» Your objective: Set out exactly every line of the entries below, starting at the line that holds "- intros r' [Hr'|" and stopping after the line that holds "lw_ok : leaf_ok (w + 1) I rs';".

Start of Supplied entries

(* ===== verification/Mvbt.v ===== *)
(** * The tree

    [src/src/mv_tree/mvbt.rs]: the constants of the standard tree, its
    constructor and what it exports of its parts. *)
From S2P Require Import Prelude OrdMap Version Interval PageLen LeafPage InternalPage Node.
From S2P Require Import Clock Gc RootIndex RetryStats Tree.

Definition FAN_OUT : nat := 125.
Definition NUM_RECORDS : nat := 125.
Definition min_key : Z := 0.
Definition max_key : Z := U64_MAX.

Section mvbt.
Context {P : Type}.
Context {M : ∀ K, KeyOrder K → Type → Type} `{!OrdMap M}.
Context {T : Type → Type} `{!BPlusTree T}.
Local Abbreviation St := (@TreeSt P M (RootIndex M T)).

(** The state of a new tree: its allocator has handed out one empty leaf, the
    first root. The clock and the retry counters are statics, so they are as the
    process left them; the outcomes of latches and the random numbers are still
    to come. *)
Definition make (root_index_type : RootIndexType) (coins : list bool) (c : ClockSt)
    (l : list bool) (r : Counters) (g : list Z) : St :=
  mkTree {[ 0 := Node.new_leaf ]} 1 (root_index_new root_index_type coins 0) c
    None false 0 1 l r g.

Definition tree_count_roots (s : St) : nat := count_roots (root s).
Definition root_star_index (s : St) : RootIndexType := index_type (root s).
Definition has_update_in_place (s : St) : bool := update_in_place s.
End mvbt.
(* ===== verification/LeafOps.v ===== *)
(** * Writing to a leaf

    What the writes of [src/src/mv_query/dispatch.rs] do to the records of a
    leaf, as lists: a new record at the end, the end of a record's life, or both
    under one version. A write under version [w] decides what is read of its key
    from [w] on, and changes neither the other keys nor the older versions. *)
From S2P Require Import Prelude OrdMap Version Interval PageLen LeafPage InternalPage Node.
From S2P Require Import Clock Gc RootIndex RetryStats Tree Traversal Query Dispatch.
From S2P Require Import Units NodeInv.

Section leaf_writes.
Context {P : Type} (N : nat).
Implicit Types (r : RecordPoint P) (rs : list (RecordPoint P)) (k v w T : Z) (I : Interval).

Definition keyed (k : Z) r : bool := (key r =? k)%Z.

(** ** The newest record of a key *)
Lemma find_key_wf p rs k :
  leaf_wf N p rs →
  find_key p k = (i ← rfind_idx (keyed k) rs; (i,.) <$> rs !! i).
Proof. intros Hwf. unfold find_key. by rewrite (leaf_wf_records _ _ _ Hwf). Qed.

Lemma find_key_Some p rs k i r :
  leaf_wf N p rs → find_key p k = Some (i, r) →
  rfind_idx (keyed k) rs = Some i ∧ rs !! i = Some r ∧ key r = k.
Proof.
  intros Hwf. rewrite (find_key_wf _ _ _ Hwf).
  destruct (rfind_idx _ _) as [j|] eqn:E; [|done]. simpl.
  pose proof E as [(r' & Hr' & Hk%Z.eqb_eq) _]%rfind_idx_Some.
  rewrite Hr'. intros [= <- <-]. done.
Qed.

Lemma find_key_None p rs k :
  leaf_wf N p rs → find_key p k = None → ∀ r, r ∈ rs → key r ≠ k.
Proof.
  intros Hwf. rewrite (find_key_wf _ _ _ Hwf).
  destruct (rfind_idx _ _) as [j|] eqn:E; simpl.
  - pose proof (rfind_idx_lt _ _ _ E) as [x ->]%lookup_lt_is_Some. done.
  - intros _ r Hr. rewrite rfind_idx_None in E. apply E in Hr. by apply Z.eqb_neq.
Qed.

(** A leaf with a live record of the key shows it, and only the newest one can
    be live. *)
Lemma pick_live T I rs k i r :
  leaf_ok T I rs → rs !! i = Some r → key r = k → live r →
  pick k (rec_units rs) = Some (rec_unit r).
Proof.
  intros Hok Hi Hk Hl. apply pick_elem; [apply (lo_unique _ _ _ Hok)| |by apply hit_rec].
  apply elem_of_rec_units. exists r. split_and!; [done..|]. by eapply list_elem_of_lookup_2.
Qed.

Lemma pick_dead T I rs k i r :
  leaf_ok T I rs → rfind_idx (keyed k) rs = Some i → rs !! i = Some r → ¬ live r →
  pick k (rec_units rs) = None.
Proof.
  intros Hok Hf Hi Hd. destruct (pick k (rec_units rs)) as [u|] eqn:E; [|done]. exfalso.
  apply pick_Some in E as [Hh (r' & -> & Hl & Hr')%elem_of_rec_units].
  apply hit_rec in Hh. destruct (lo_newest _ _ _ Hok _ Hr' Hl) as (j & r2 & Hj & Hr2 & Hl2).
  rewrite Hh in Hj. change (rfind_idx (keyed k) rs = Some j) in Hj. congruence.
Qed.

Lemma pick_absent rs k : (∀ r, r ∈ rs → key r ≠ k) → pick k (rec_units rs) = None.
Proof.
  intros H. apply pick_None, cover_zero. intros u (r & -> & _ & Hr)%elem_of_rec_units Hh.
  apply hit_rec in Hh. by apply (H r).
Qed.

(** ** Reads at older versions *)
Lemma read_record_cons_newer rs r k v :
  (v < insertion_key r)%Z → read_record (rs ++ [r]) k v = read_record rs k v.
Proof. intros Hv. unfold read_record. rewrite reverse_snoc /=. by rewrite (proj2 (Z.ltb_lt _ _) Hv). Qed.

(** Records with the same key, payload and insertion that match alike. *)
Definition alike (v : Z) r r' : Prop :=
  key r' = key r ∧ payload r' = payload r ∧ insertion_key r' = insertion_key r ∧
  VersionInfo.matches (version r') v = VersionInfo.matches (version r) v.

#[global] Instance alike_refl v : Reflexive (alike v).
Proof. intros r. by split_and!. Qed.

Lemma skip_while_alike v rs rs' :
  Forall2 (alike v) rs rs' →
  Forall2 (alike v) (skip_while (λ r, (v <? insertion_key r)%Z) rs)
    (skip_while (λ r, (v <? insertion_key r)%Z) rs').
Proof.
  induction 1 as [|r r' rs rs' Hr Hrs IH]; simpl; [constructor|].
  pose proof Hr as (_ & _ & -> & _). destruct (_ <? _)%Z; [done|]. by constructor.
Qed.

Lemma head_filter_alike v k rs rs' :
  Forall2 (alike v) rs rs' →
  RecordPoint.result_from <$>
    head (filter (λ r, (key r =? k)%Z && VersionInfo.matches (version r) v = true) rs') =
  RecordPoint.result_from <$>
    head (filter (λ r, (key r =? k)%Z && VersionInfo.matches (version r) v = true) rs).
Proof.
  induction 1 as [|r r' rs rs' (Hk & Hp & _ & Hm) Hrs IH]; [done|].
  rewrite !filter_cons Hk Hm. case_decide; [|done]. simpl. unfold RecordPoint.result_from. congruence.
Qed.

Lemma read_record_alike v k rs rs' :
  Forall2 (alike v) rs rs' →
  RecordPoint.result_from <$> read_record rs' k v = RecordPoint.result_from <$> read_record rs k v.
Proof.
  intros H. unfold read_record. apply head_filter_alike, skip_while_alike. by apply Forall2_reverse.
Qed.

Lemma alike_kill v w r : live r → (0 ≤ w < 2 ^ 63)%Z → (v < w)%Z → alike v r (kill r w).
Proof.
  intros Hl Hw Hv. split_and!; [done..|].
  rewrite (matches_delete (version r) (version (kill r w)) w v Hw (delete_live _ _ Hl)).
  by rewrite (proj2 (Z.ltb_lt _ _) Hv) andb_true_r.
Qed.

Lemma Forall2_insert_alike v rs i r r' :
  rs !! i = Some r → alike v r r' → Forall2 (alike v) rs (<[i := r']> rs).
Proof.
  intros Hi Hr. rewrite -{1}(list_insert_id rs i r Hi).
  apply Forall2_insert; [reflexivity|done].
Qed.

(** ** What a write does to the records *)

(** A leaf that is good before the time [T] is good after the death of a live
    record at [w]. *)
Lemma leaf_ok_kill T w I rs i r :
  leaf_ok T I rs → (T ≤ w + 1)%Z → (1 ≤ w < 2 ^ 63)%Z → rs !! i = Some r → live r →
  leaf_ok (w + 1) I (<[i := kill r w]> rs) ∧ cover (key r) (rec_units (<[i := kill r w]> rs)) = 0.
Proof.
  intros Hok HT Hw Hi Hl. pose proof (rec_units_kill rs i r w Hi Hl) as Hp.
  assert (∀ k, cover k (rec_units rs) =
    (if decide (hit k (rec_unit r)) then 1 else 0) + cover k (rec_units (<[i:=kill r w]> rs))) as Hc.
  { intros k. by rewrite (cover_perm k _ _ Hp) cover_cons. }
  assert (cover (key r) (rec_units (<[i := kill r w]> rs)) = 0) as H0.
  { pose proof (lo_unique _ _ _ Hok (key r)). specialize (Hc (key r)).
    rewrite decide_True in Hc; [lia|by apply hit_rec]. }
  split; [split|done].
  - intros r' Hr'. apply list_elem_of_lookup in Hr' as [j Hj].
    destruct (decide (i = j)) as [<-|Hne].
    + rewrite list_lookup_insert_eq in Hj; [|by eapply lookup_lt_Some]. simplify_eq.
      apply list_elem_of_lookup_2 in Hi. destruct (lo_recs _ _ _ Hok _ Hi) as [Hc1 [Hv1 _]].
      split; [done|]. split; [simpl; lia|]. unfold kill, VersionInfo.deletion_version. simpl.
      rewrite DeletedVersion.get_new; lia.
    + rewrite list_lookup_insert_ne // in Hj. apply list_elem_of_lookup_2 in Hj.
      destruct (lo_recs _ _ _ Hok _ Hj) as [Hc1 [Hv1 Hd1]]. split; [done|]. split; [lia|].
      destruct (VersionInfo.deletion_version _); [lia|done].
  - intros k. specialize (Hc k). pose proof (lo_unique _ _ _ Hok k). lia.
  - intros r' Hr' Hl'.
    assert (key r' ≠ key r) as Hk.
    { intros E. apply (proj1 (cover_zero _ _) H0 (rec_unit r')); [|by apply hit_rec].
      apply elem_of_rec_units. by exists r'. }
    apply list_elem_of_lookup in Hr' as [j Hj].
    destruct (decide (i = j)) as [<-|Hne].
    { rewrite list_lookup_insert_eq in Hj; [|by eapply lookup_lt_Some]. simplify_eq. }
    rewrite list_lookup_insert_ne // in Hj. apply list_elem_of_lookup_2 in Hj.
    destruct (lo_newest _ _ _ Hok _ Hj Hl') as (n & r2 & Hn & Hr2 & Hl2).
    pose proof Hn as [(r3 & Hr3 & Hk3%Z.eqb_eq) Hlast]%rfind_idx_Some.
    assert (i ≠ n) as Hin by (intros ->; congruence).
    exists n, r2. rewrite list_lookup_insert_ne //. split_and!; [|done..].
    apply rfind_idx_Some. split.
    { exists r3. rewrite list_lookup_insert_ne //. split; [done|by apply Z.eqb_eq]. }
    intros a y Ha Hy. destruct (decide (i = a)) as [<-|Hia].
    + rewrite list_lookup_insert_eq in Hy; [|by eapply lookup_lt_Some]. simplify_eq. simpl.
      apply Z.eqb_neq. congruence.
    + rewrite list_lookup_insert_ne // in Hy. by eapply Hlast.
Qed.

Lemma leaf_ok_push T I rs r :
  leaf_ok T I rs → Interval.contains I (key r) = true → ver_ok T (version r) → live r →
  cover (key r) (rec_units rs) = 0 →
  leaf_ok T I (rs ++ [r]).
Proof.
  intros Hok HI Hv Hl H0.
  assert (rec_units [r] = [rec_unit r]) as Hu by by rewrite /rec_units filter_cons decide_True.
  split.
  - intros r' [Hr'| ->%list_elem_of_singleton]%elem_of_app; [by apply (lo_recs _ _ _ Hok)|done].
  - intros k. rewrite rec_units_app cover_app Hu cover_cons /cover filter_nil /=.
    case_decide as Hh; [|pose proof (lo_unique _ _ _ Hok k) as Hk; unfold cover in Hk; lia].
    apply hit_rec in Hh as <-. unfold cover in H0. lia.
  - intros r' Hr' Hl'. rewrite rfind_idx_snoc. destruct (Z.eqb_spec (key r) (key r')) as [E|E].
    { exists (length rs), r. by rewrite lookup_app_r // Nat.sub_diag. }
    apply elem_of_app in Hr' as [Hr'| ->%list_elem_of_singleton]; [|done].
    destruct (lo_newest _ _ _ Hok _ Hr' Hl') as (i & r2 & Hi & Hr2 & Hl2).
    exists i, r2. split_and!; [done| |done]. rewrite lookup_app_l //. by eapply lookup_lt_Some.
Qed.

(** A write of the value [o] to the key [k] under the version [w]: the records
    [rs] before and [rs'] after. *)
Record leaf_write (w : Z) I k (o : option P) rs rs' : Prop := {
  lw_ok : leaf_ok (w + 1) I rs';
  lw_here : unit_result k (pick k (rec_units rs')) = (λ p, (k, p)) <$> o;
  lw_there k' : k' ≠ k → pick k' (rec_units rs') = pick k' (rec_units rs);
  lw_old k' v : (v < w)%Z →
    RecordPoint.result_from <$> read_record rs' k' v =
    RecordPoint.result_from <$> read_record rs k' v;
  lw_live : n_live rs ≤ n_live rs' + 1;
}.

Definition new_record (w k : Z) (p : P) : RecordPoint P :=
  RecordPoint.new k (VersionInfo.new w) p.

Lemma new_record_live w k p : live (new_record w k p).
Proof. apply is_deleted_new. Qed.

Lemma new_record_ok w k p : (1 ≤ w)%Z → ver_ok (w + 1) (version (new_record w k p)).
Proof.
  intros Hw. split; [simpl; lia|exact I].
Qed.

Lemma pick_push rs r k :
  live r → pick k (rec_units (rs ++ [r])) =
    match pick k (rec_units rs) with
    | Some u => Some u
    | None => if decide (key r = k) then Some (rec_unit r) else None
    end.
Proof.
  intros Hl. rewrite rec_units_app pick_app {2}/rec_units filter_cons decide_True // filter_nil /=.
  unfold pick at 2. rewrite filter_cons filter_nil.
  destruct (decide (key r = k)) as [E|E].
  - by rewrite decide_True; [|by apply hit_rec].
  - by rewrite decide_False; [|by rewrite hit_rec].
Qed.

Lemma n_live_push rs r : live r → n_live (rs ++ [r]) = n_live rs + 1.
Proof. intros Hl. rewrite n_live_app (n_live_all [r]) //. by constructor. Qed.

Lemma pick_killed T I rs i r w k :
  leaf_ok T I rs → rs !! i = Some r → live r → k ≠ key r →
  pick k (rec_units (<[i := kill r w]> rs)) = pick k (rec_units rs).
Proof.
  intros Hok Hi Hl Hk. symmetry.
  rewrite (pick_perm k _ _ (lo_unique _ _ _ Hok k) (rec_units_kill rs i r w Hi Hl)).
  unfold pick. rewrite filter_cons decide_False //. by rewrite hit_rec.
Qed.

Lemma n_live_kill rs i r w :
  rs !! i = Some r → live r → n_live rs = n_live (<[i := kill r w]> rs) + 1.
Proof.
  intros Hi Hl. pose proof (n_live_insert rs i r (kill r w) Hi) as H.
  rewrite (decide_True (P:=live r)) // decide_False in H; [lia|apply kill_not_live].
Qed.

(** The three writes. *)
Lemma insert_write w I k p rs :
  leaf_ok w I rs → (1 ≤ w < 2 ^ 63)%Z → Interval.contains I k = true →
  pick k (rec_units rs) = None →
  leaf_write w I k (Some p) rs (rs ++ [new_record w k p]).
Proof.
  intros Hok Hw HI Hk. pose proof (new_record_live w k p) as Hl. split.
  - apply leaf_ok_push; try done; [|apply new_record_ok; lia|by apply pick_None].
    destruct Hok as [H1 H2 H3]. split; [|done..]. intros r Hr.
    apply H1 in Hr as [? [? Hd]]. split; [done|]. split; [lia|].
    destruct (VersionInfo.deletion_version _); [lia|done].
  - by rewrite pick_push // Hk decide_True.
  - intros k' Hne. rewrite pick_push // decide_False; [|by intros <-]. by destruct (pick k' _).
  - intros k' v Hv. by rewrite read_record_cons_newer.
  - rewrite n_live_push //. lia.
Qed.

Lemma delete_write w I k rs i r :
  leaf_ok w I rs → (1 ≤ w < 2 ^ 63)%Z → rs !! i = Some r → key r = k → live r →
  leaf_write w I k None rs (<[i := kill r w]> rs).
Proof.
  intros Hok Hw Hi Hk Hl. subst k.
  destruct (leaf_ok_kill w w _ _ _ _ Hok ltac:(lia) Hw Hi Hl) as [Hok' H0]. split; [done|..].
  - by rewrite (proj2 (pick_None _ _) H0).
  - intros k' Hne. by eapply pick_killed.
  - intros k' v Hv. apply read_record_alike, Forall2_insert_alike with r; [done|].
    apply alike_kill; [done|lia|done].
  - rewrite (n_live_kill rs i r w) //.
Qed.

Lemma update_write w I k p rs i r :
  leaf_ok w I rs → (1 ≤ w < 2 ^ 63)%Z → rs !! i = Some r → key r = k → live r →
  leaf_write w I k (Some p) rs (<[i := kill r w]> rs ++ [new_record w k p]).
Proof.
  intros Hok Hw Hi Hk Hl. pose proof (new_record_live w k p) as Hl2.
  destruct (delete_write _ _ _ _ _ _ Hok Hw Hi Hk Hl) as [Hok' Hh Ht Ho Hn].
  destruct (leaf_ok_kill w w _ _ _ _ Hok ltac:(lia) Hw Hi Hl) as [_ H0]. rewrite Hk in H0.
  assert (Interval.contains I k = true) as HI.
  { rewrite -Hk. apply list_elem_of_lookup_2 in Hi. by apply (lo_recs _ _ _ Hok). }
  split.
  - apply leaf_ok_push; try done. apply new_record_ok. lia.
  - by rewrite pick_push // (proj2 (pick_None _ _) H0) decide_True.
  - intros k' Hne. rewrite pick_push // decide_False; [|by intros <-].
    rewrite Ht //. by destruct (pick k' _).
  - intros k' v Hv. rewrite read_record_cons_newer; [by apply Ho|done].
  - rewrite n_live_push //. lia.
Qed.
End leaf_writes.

End of Supplied entries

» Task result:
  - intros r' [Hr'| ->%list_elem_of_singleton]%elem_of_app; [by apply (lo_recs _ _ _ Hok)|done].
  - intros k. rewrite rec_units_app cover_app Hu cover_cons /cover filter_nil /=.
    case_decide as Hh; [|pose proof (lo_unique _ _ _ Hok k) as Hk; unfold cover in Hk; lia].
    apply hit_rec in Hh as <-. unfold cover in H0. lia.
  - intros r' Hr' Hl'. rewrite rfind_idx_snoc. destruct (Z.eqb_spec (key r) (key r')) as [E|E].
    { exists (length rs), r. by rewrite lookup_app_r // Nat.sub_diag. }
    apply elem_of_app in Hr' as [Hr'| ->%list_elem_of_singleton]; [|done].
    destruct (lo_newest _ _ _ Hok _ Hr' Hl') as (i & r2 & Hi & Hr2 & Hl2).
    exists i, r2. split_and!; [done| |done]. rewrite lookup_app_l //. by eapply lookup_lt_Some.
Qed.

(** A write of the value [o] to the key [k] under the version [w]: the records
    [rs] before and [rs'] after. *)
Record leaf_write (w : Z) I k (o : option P) rs rs' : Prop := {
  lw_ok : leaf_ok (w + 1) I rs';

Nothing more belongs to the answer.